There was a buzzing noise as a thin, brown haired man in a blue Starfleet uniform blurred into existence. “Please state the nature of the medical emergency,” it said in an official tone.
“Diagnostic mode,” said Flores.
The EMH nodded and then stood motionless. Flores walked over to the nearest console and started to work the controls. After a moment the EMH shimmered transparent, then solidified again and Flores pressed a few more buttons before opening the engineering kit that she’d placed on the surface beside her.
“Why are you wearing that uniform?” she asked, giving Haysbert a sideways glance.
“What do you mean?” said the Doctor looking down at his clothes, before he remembered that he was dressed in the gold of operations, rather than the usual blue of medical. “Oh, the colour you mean? I think there’s a problem with my replicator – it wouldn’t give me anything else this morning.”
“You should report things like that to engineering,” Flores said as she rolled her eyes. “Computer. Deactivate EMH.”
The hologram shimmered out of existence.
“I was in a rush,” he replied with a shrug. “So what’s up?”
“There’s a malfunction in one of the holo-projectors, won’t take too long to fix,” she said, pulling out an instrument out with a long pulsing shaft. She knelt down by one of the bio-beds, removed a panel and began to move the device over the exposed circuitry. After a little while she stopped, pulled out her tricorder and scanned the repair.
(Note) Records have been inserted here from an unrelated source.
(** C6 (as the code has it).  The status callback handler first logs the
    call identifier, the status and the lead reference it was given.
    When the three can be converted to text, it answers with a
    well-formed markup document, and the document speaks exactly when the
    reported status is [completed]; it then speaks the closing message,
    and is the empty document for every other status.  When one of them
    cannot be converted (an object that has an own [toString] property),
    the handler throws and returns no markup. *)
Theorem handle_statusCallback_speaks_iff_completed
  (url_searchParams : list (string * string)) (requestData : JsVal) :
  let callStatus := reported url_searchParams requestData "CallStatus" in
  let callSid := reported url_searchParams requestData "CallSid" in
  let leadId :=
    js_or (js_or (reported url_searchParams requestData "leadId")
             (URLSearchParams.get url_searchParams "leadId"))
      (VStr "unknown") in
  (converts callSid && converts callStatus && converts leadId = true →
   ∃ response markup,
     handle_statusCallback url_searchParams requestData = Ok response
     ∧ is_markup response
     ∧ body response = Text markup
     ∧ (speaks markup = true ↔ callStatus = VStr "completed")
     ∧ (callStatus = VStr "completed" →
        Str.includes markup "<Say>Thank you for using our service. Goodbye.</Say>" = true)
     ∧ (callStatus ≠ VStr "completed" → markup = TwiML.toString []))
  ∧ (converts callSid && converts callStatus && converts leadId = false →
     rejects (handle_statusCallback url_searchParams requestData)).
Proof.
  intros callStatus callSid leadId.
  rewrite handle_statusCallback_reported. fold callStatus callSid leadId.
  split; intros Hconv.
  - rewrite log_template_converts
      by (cbn [forallb]; rewrite andb_true_r, andb_assoc; exact Hconv).
    cbn [mbind Result_bind]. say_constant.
    destruct (strict_eq_str callStatus "completed") eqn:E; cbn [mbind Result_bind].
    + apply strict_eq_str_true in E.
      eexists _, _. split; [reflexivity|]. split.
      { split; [reflexivity|]. split; [reflexivity|].
        eexists. split; [reflexivity | vm_compute; reflexivity]. }
      split; [reflexivity|]. split; [|split].
      * split; [intros _; exact E | intros _; vm_compute; reflexivity].
      * intros _. vm_compute. reflexivity.
      * intros Hne. contradiction.
    + assert (callStatus ≠ VStr "completed") as Hne.
      { intros H. apply strict_eq_str_true in H. congruence. }
      eexists _, _. split; [reflexivity|]. split.
      { split; [reflexivity|]. split; [reflexivity|].
        eexists. split; [reflexivity | vm_compute; reflexivity]. }
      split; [reflexivity|]. split; [|split].
      * split; [vm_compute; discriminate | intros H; contradiction].
      * intros H. contradiction.
      * intros _. reflexivity.
  - destruct (log_template_throws [callSid; callStatus; leadId]) as [e ->].
    + cbn [forallb]. rewrite andb_true_r, andb_assoc. exact Hconv.
    + exact I.
Qed.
Satisfied, she closed the tricorder, returned it to the pouch on her waist and stood up. “There that should…”
The whine of a disruptor cut her sentence short as its beam hit her square in the chest. Haysbert turned to see a newly materialised Romulan standing in the middle of sickbay and he quickly leaped for the safety of his office as the intruder fired again. The first shot missed creating a large black scorch mark on the wall behind where the doctor had been standing, but the second shot caught Haysbert mid dive and he landed hard, loosing consciousness.
“Intruder Alert, Intruder Alert!” cried the computer, too late to save either officer as the Romulan charged out of sickbay.